Downloader#

The news/downloader.py module ships the two manager classes that the news-fetching Celery tasks delegate to. Both share a BaseManager that supplies a URL blacklist check (against settings.NEWS_BLACKLIST) and a Yahoo-video URL detector.

  • ShareIndexEtfManager – RSS-based fetcher that reads Yahoo Finance’s RSS feed for a share / ETF / index symbol, follows the redirect to each article, parses metadata via metadata_parser (falling back to the RSS-embedded data on failure), and saves a News row per article.

  • CoinManager – Karpet-based fetcher; pulls a coin’s recent news feed via Karpet.fetch_news and saves one News row per item.

Both managers skip URLs already present in the database and URLs on the blacklist; both fetch() methods return the count of new news rows created.

BaseManager#

class richy.news.downloader.BaseManager[source]#

Bases: object

BaseManager.is_on_blacklist(url)[source]#

Checks if URL is on blacklist (NEWS_BLACKLIST). Check is based on server name (“www.” is stripped off if found).

Parameters:

url – URL to be checked.

Returns:

Boolean - True if on the list False otherwise.

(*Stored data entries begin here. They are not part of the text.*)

(** * control-tower: the BOSH lifecycle orchestrator and its state store

    A shallow embedding of [bosh/internal/boshcli/boshcli.go] (package
    [boshcli]) and of the GCP environment and S3-backed store (package
    [gcp]).  Go code that touches the operating system, the remote
    store or an external process is written in a small state monad over
    an explicit [World]; every [defer] is spelled out with [defer_]. *)

From Stdlib Require Import Strings.String Strings.Ascii Lists.List Bool.Bool Strings.Byte.
From stdpp Require Import gmap strings list fin_maps pretty.

Local Open Scope string_scope.
Local Open Scope list_scope.

(** ** Go values *)

(** [[]byte]. A nil slice and an empty slice are both [[]]: the code only
    ever asks for [len]. *)
Abbreviation bytes := (list byte).

#[global] Instance byte_eq_dec : EqDecision byte := Byte.byte_eq_dec.

(** [[]byte(s)] and [string(b)]. *)
Definition bytes_of (s : string) : bytes := list_byte_of_string s.
Definition string_of (b : bytes) : string := string_of_list_byte b.

(** The [error] interface.  [AwsError] stands for the values that satisfy
    the type assertion [err.(awserr.Error)]; [Code()] is its first field. *)
Inductive error : Type :=
  | PlainError (msg : string)
  | AwsError (code msg : string).

Definition error_msg (e : error) : string :=
  match e with
  | PlainError m => m
  | AwsError c m => c +:+ ": " +:+ m
  end.

#[global] Instance error_eq_dec : EqDecision error.
Proof. solve_decision. Defined.

(** The string of one line feed, Go's ["\n"]. *)
Definition LF : string := String (ascii_of_nat 10) EmptyString.

(** [strings.Join]. *)
Fixpoint strings_Join (elems : list string) (sep : string) : string :=
  match elems with
  | [] => ""
  | [s] => s
  | s :: rest => s +:+ sep +:+ strings_Join rest sep
  end.

(** [strings.Contains s substr]: some suffix of [s] starts with [substr]. *)
Fixpoint strings_Contains (s substr : string) : bool :=
  String.prefix substr s ||
  match s with
  | EmptyString => false
  | String _ s' => strings_Contains s' substr
  end.

(** [filepath.Join] on two clean elements: empty elements are ignored. *)
Definition filepath_Join (dir name : string) : string :=
  if decide (dir = "") then name else dir +:+ "/" +:+ name.

(** ** The local file system *)

Record FS : Type := mkFS {
  files : gmap string bytes;   (* regular files and their content *)
  dirs : gset string           (* directories *)
}.

Definition fs_exists (fs : FS) (p : string) : bool :=
  bool_decide (is_Some (files fs !! p)) || bool_decide (p ∈ dirs fs).

(** Whether directory [p] has an entry below it. *)
Definition fs_has_child (fs : FS) (p : string) : bool :=
  existsb (String.prefix (p +:+ "/"))
          (map fst (map_to_list (files fs)) ++ elements (dirs fs)).

(** ** Observable events

    The trace records the calls the claims speak about.  [EvScratch] marks
    a temporary file the orchestrator created, [EvHydrated k p] that
    [writeToDisk] handed out scratch path [p] for store key [k]. *)

Inductive ExecMode : Type := Blocking | Detached.

Inductive Event : Type :=
  | EvGet (key : string) (ok : bool)
  | EvSet (key : string) (value : bytes)
  | EvReadFile (path : string) (content : option bytes)
  | EvMkdir (path : string)
  | EvScratch (path : string)
  | EvHydrated (key path : string)
  | EvExec (mode : ExecMode) (argv : list string).

#[global] Instance ExecMode_eq_dec : EqDecision ExecMode.
Proof. solve_decision. Defined.

#[global] Instance Event_eq_dec : EqDecision Event.
Proof. solve_decision. Defined.

(** ** The world

    [w_store] is the state behind the [Store] interface, [w_faults] the
    outcomes the operating system will give to the next fallible system
    calls (an exhausted list means success), [w_stdout] what went to the
    orchestrator's own standard output, [w_sink] and [w_sink_faults] the
    caller's [io.Writer] and the outcomes of its next writes. *)

Record World (St : Type) : Type := mkWorld {
  w_fs : FS;
  w_tmp : nat;
  w_faults : list (option error);
  w_store : St;
  w_stdout : list bytes;
  w_sink : list bytes;
  w_sink_faults : list (option error)
}.

Arguments mkWorld {St}.
Arguments w_fs {St}.
Arguments w_tmp {St}.
Arguments w_faults {St}.
Arguments w_store {St}.
Arguments w_stdout {St}.
Arguments w_sink {St}.
Arguments w_sink_faults {St}.

Definition set_fs {St} (fs : FS) (w : World St) : World St :=
  mkWorld fs (w_tmp w) (w_faults w) (w_store w) (w_stdout w) (w_sink w)
          (w_sink_faults w).
Definition set_tmp {St} (n : nat) (w : World St) : World St :=
  mkWorld (w_fs w) n (w_faults w) (w_store w) (w_stdout w) (w_sink w)
          (w_sink_faults w).
Definition set_faults {St} (fl : list (option error)) (w : World St)
  : World St :=
  mkWorld (w_fs w) (w_tmp w) fl (w_store w) (w_stdout w) (w_sink w)
          (w_sink_faults w).
Definition set_store {St} (st : St) (w : World St) : World St :=
  mkWorld (w_fs w) (w_tmp w) (w_faults w) st (w_stdout w) (w_sink w)
          (w_sink_faults w).
Definition set_stdout {St} (out : list bytes) (w : World St) : World St :=
  mkWorld (w_fs w) (w_tmp w) (w_faults w) (w_store w) out (w_sink w)
          (w_sink_faults w).
Definition set_sink {St} (sink : list bytes) (fl : list (option error))
    (w : World St) : World St :=
  mkWorld (w_fs w) (w_tmp w) (w_faults w) (w_store w) (w_stdout w) sink fl.

(** ** A state monad over the world that also writes the trace *)

Definition M (St A : Type) : Type := World St → A * World St * list Event.

Definition ret {St A} (a : A) : M St A := λ w, (a, w, []).

Definition bind {St A B} (m : M St A) (k : A → M St B) : M St B :=
  λ w, let '(a, w1, l1) := m w in
       let '(b, w2, l2) := k a w1 in
       (b, w2, l1 ++ l2).

(** What a computation returns, the world it leaves and the events of the
    call, from a given world. *)
Definition result {St A} (m : M St A) (w : World St) : A := (m w).1.1.
Definition final {St A} (m : M St A) (w : World St) : World St := (m w).1.2.
Definition events {St A} (m : M St A) (w : World St) : list Event := (m w).2.

Declare Scope go_scope.
Delimit Scope go_scope with go.

Notation "'let*' x ':=' m 'in' k" := (bind m (λ x, k))
  (at level 10, x name, m at level 100, k at level 200, only parsing)
  : go_scope.
Notation "'let*' ' p ':=' m 'in' k" := (bind m (λ x, let 'p := x in k))
  (at level 10, p pattern, m at level 100, k at level 200, only parsing)
  : go_scope.

(** [if err != nil { return err }] in a function that returns one [error]. *)
Notation "'check' err 'in' k" :=
  (match err with Some e => ret (Some e) | None => k end)
  (at level 10, err at level 100, k at level 200, only parsing) : go_scope.

(** [defer d()] followed by [body]: the deferred call runs when the body
    has returned, and what it returns is dropped. *)
Definition defer_ {St A B} (d : M St B) (body : M St A) : M St A :=
  λ w, let '(r, w1, l1) := body w in
       let '(_, w2, l2) := d w1 in
       (r, w2, l1 ++ l2).

Definition emit {St} (e : Event) : M St unit := λ w, (tt, w, [e]).

Definition gets {St A} (f : World St → A) : M St A := λ w, (f w, w, []).

Definition modify {St} (f : World St → World St) : M St unit :=
  λ w, (tt, f w, []).

Definition get_fs {St} : M St FS := gets w_fs.

Definition put_fs {St} (fs : FS) : M St unit := modify (set_fs fs).

Definition with_fs {St} (f : FS → FS) : M St unit :=
  modify (λ w, set_fs (f (w_fs w)) w).

(** The outcome of the next fallible system call. *)
Definition os_fault {St} : M St (option error) :=
  λ w, match w_faults w with
       | [] => (None, w, [])
       | f :: rest => (f, set_faults rest w, [])
       end.

(** ** Operating-system calls used by the orchestrator *)

Section OS.
Context {St : Type}.
Local Open Scope go_scope.

(** Names handed out by [ioutil.TempFile("", "")] and
    [ioutil.TempDir("", "")]: the temporary directory and a number. *)
Definition tmp_name (n : nat) : string := "/tmp/" +:+ pretty n.

(** Both give up after this many names that already exist. *)
Definition tmp_retries : nat := 100 * 100.

Fixpoint tmp_pick (fs : FS) (tries n : nat) : option nat :=
  match tries with
  | 0 => None
  | S t =>
      if fs_exists fs (tmp_name n) then tmp_pick fs t (S n)
      else Some n
  end.

Definition ErrExist : error := PlainError "file exists".
Definition ErrNotExist : error := PlainError "no such file or directory".
Definition ErrNotEmpty : error := PlainError "directory not empty".

Definition fs_create (p : string) (fs : FS) : FS :=
  mkFS (<[p := []]> (files fs)) (dirs fs).
Definition fs_write (p : string) (data : bytes) (fs : FS) : FS :=
  mkFS (<[p := data]> (files fs)) (dirs fs).
Definition fs_mkdir (p : string) (fs : FS) : FS :=
  mkFS (files fs) ({[p]} ∪ dirs fs).
Definition fs_unlink (p : string) (fs : FS) : FS :=
  mkFS (delete p (files fs)) (dirs fs).
Definition fs_rmdir (p : string) (fs : FS) : FS :=
  mkFS (files fs) (dirs fs ∖ {[p]}).

(** [ioutil.TempFile("", "")]: the name of a new, empty file. *)
Definition ioutil_TempFile : M St (string * option error) :=
  let* f := os_fault in
  match f with
  | Some e => ret ("", Some e)
  | None =>
      let* fs := get_fs in
      let* next := gets w_tmp in
      match tmp_pick fs tmp_retries next with
      | None =>
          let* _ := modify (set_tmp (next + tmp_retries)) in
          ret ("", Some ErrExist)
      | Some n =>
          let* _ := modify (set_tmp (S n)) in
          let* _ := with_fs (fs_create (tmp_name n)) in
          ret (tmp_name n, None)
      end
  end.

(** [ioutil.TempDir("", "")]: the name of a new directory. *)
Definition ioutil_TempDir : M St (string * option error) :=
  let* f := os_fault in
  match f with
  | Some e => ret ("", Some e)
  | None =>
      let* fs := get_fs in
      let* next := gets w_tmp in
      match tmp_pick fs tmp_retries next with
      | None =>
          let* _ := modify (set_tmp (next + tmp_retries)) in
          ret ("", Some ErrExist)
      | Some n =>
          let* _ := modify (set_tmp (S n)) in
          let* _ := with_fs (fs_mkdir (tmp_name n)) in
          let* _ := emit (EvMkdir (tmp_name n)) in
          ret (tmp_name n, None)
      end
  end.

(** [f.Write(data)] on the file just created under [name]; a failed
    write leaves the file as it was. *)
Definition file_Write (name : string) (data : bytes) : M St (option error) :=
  let* f := os_fault in
  match f with
  | Some e => ret (Some e)
  | None => let* _ := with_fs (fs_write name data) in ret None
  end.

(** [f.Close()]. *)
Definition file_Close (name : string) : M St (option error) := os_fault.

(** [os.Remove]: unlink a file, or remove an empty directory. *)
Definition os_Remove (name : string) : M St (option error) :=
  let* fs := get_fs in
  if bool_decide (is_Some (files fs !! name)) then
    let* _ := with_fs (fs_unlink name) in ret None
  else if bool_decide (name ∈ dirs fs) then
    if fs_has_child fs name then ret (Some ErrNotEmpty)
    else let* _ := with_fs (fs_rmdir name) in ret None
  else ret (Some ErrNotExist).

(** [ioutil.ReadFile]. *)
Definition ioutil_ReadFile (path : string) : M St (bytes * option error) :=
  let* fs := get_fs in
  let* _ := emit (EvReadFile path (files fs !! path)) in
  match files fs !! path with
  | Some data => ret (data, None)
  | None => ret ([], Some ErrNotExist)
  end.

(** [os.Stdout] of the orchestrator's own process. *)
Definition os_Stdout_Write (b : bytes) : M St unit :=
  modify (λ w, set_stdout (w_stdout w ++ [b]) w).

(** [stdout.Write] on the caller's [io.Writer]. *)
Definition sink_Write (b : bytes) : M St (option error) :=
  λ w, match w_sink_faults w with
       | Some e :: rest => (Some e, set_sink (w_sink w) rest w, [])
       | None :: rest => (None, set_sink (w_sink w ++ [b]) rest w, [])
       | [] => (None, set_sink (w_sink w ++ [b]) [] w, [])
       end.
End OS.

BaseManager.is_video(url)[source]#

ShareIndexEtfManager#

class richy.news.downloader.ShareIndexEtfManager(item)[source]#

Bases: BaseManager

ShareIndexEtfManager.fetch()[source]#

Fetches news for self.item. Uses YAHOO’s RSS feed (NEWS_FEED) and for each item in the feed tries to download metadata inside self.create_news().

Also uses blacklist from settings - NEWS_BLACKLIST.

Returns:

Number of downloaded news.

ShareIndexEtfManager.parse_target(url)[source]#

If given URL is YAHOO’s redirect URL tries to fetch the target URL from the script that is returned by YAHOO on origin URL.

If not return origin URL.

Parameters:

url – RSS feed URL.

Returns:

Target URL.

ShareIndexEtfManager.create_news(url, e)[source]#

Tries to parse our metadata and save them to the news. If no metadata or an exception occurred, RSS data are used.

Parameters:
  • url – News URL.

  • e – RSS feed item data.

Returns:

News model instance - the newly created news.

CoinManager#

class richy.news.downloader.CoinManager(item)[source]#

Bases: BaseManager

CoinManager.fetch()[source]#

Fetches news with karpet library. Also uses blacklist from settings - NEWS_BLACKLIST.

Returns:

Number of downloaded news.